» Task statement: Once the line with "if threshold d / 5 <? mt.2 then mt.1 else GeneralDoS)" is found in the entries below, print it and each following line exactly, stopping after the line with "assert (Hs : syn_flood_tracking"; print nothing else.

___ Recorded information

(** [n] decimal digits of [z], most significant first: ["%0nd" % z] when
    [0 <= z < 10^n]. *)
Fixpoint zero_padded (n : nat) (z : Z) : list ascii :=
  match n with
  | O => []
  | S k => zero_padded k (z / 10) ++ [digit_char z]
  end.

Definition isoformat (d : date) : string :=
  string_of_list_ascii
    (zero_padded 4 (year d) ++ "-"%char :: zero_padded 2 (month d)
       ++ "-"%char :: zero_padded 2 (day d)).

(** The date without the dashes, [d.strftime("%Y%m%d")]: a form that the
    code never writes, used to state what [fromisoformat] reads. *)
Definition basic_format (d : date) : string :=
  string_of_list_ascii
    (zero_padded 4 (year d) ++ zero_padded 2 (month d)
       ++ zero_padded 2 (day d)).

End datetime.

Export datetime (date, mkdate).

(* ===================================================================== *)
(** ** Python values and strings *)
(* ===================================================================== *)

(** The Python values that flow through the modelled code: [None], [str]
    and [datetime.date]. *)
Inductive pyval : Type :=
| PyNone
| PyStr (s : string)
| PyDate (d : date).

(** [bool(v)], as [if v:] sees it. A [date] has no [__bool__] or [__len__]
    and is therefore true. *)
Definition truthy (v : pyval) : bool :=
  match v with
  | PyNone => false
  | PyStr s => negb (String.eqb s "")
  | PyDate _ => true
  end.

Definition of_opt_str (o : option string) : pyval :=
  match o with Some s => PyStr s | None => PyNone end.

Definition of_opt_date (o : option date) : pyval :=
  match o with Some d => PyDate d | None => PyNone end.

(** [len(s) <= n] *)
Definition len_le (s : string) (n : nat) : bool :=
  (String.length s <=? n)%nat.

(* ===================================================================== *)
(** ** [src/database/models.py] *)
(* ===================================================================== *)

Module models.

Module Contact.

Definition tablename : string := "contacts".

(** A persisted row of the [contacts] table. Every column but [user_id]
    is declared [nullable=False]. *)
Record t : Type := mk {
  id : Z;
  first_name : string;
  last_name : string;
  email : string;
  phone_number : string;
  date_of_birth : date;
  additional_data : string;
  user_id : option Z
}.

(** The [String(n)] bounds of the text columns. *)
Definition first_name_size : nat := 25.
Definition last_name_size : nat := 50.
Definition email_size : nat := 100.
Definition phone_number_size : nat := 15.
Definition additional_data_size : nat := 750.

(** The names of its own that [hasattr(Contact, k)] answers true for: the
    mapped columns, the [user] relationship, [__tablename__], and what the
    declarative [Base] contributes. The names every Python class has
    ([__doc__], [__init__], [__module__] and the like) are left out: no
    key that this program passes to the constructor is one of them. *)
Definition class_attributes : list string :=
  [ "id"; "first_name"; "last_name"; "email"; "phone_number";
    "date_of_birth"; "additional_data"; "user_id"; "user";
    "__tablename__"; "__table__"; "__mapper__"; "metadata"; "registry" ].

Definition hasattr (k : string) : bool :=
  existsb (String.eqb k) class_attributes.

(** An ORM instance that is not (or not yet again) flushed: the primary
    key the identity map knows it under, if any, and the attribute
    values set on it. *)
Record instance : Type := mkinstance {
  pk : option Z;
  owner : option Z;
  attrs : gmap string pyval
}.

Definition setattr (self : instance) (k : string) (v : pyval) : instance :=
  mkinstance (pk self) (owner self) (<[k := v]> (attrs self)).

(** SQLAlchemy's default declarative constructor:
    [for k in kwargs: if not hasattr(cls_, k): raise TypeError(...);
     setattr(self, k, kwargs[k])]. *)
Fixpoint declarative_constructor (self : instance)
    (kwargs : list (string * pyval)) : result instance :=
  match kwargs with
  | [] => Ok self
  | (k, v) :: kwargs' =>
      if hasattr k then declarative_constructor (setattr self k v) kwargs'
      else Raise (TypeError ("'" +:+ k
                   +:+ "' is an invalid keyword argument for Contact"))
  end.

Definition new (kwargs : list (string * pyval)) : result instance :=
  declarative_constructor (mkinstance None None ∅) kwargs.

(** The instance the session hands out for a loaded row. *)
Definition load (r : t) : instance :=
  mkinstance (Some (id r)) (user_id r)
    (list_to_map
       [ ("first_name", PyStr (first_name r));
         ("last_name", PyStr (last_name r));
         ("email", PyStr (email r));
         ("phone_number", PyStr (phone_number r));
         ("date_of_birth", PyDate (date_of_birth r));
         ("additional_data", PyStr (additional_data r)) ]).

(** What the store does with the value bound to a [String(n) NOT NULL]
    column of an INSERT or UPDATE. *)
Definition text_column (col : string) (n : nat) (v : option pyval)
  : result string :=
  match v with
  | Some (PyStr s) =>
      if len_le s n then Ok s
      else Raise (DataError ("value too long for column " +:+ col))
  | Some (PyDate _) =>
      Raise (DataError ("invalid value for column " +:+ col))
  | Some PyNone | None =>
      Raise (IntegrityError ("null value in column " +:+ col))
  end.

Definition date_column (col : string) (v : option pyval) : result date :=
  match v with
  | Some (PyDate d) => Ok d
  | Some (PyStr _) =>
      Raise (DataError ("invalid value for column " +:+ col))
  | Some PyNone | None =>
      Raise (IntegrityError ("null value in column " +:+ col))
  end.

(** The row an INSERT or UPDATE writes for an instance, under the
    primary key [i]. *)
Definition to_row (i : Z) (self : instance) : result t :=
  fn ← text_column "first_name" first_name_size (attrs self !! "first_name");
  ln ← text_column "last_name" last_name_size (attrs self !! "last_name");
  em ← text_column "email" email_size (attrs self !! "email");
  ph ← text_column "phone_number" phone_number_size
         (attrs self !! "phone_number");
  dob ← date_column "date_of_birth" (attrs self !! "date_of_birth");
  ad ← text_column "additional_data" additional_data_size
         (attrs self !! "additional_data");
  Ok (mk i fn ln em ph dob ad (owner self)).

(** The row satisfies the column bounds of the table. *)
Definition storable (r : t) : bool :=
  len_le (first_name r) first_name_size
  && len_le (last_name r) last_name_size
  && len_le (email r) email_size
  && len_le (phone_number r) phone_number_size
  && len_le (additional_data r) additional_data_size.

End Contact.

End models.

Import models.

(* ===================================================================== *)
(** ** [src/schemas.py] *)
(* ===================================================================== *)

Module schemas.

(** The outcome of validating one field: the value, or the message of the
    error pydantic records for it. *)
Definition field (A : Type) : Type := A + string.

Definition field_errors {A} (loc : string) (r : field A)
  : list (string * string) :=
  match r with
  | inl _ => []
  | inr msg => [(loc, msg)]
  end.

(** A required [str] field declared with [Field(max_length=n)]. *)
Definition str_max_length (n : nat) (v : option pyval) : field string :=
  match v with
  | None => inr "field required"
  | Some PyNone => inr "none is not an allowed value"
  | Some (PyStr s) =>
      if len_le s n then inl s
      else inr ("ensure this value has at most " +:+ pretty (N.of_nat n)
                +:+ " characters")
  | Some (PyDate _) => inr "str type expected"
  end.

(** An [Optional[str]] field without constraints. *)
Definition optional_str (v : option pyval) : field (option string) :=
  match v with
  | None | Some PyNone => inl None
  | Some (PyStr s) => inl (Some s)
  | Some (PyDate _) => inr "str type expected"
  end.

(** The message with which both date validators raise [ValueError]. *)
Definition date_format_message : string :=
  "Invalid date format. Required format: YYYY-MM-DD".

______
___ Recorded information

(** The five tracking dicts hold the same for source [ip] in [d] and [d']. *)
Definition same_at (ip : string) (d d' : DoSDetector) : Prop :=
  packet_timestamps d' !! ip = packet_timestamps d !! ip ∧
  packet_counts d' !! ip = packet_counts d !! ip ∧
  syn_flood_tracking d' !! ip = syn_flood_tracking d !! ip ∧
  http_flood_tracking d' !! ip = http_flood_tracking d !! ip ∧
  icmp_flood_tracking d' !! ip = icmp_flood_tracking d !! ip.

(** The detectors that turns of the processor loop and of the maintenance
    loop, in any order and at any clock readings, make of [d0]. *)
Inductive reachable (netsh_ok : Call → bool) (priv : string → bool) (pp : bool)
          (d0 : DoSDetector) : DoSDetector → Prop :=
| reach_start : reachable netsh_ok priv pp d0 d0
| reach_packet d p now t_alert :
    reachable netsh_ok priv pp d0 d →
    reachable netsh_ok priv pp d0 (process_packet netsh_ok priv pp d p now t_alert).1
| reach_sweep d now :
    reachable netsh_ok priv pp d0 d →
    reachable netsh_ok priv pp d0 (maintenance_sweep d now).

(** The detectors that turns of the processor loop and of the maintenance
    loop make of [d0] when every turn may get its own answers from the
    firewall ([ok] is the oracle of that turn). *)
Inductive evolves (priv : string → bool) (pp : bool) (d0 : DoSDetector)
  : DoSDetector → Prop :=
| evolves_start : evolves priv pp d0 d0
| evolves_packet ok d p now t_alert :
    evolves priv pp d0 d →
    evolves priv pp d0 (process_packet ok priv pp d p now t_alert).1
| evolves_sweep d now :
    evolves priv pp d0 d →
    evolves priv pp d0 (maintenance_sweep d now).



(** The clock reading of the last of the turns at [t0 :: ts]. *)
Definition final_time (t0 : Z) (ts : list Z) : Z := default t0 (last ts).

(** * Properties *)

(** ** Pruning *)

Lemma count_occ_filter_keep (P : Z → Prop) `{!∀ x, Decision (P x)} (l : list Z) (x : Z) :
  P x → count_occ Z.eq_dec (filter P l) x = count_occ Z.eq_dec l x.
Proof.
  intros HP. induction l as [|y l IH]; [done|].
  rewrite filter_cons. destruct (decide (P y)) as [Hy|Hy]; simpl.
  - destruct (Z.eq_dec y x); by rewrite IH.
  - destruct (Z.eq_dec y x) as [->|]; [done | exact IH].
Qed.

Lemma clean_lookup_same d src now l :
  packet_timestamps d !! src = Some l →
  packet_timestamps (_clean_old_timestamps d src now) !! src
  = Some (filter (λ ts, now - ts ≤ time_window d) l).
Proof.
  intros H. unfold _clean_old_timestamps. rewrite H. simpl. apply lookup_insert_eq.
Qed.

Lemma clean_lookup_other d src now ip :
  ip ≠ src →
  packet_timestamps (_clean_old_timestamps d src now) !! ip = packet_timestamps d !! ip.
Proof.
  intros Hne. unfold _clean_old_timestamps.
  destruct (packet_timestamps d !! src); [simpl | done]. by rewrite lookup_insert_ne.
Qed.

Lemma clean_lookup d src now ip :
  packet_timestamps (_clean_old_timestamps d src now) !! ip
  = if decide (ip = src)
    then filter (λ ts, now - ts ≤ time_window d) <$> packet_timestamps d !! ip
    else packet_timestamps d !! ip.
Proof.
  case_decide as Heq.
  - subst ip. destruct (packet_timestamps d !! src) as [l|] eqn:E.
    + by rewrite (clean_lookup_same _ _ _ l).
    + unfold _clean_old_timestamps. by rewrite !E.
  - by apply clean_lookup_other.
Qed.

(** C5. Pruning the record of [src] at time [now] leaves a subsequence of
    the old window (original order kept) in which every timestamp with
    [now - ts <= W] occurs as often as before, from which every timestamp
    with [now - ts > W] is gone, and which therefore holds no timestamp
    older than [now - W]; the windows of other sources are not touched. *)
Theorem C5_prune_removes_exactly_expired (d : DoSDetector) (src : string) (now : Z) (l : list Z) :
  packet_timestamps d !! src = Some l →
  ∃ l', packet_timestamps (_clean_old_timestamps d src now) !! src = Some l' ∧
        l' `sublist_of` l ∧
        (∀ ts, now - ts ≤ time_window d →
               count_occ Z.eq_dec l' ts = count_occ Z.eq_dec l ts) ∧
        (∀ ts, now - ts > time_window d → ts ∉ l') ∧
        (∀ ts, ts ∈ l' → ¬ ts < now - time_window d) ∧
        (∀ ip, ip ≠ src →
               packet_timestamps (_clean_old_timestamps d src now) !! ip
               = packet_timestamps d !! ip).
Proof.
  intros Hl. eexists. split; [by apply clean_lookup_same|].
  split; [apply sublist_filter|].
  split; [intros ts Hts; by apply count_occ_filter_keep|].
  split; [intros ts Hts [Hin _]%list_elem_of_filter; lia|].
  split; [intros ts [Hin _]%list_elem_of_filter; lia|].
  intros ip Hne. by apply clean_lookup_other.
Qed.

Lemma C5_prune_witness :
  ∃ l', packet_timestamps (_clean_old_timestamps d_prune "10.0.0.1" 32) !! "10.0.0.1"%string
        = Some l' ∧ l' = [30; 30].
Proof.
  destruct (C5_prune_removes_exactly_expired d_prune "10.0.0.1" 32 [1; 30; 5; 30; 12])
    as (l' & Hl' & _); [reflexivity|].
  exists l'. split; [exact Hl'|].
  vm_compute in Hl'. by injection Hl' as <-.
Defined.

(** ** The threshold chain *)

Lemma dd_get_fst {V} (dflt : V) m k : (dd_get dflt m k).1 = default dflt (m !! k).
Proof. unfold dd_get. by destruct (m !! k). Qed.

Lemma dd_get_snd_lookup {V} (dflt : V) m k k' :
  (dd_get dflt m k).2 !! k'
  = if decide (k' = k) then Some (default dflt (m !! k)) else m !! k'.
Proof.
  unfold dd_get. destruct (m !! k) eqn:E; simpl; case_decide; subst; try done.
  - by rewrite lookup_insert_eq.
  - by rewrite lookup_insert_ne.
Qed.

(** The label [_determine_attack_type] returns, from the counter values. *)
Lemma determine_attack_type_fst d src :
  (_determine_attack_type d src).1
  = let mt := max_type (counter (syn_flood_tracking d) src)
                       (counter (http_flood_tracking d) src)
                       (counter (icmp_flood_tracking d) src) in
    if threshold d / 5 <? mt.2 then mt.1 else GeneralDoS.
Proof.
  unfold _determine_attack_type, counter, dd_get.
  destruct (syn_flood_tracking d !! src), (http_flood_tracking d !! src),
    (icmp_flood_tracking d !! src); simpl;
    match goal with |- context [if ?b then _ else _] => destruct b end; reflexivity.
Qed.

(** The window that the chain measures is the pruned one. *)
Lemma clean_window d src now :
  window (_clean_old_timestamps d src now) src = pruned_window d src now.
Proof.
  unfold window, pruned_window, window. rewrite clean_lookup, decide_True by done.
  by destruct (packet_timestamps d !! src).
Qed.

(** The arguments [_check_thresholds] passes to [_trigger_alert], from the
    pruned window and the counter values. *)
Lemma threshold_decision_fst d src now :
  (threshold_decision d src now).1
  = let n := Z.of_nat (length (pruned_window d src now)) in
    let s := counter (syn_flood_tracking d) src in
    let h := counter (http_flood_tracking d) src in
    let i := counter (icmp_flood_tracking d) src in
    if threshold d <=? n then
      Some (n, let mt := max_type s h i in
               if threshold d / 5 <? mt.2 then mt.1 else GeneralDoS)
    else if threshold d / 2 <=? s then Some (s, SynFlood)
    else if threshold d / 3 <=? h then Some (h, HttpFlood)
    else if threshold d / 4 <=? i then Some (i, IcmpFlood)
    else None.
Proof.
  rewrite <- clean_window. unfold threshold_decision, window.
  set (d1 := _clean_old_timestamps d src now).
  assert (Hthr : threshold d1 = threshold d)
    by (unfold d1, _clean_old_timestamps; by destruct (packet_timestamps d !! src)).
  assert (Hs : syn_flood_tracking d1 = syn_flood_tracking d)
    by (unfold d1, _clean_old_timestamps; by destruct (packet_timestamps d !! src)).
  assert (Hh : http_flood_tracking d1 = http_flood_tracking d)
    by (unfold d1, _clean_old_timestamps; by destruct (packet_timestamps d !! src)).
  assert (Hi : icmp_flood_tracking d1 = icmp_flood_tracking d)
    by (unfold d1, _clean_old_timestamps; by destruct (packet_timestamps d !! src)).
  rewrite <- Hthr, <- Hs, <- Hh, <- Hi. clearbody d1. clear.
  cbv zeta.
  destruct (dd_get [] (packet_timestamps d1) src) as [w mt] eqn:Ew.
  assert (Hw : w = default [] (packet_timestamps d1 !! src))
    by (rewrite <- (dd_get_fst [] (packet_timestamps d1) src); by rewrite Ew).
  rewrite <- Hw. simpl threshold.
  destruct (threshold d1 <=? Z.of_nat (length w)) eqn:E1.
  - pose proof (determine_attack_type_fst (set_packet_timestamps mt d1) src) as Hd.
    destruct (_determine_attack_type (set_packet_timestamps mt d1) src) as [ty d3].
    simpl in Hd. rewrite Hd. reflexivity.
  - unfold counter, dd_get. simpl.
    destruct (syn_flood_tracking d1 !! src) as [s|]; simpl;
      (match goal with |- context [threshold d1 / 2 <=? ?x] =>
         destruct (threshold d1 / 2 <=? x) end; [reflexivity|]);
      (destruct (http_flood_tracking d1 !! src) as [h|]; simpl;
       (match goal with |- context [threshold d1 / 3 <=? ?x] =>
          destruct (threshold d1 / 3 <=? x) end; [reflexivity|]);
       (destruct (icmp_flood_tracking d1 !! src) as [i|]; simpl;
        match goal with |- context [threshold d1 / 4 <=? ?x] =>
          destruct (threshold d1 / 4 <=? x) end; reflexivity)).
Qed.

______

» Response area:
               if threshold d / 5 <? mt.2 then mt.1 else GeneralDoS)
    else if threshold d / 2 <=? s then Some (s, SynFlood)
    else if threshold d / 3 <=? h then Some (h, HttpFlood)
    else if threshold d / 4 <=? i then Some (i, IcmpFlood)
    else None.
Proof.
  rewrite <- clean_window. unfold threshold_decision, window.
  set (d1 := _clean_old_timestamps d src now).
  assert (Hthr : threshold d1 = threshold d)
    by (unfold d1, _clean_old_timestamps; by destruct (packet_timestamps d !! src)).
  assert (Hs : syn_flood_tracking d1 = syn_flood_tracking d)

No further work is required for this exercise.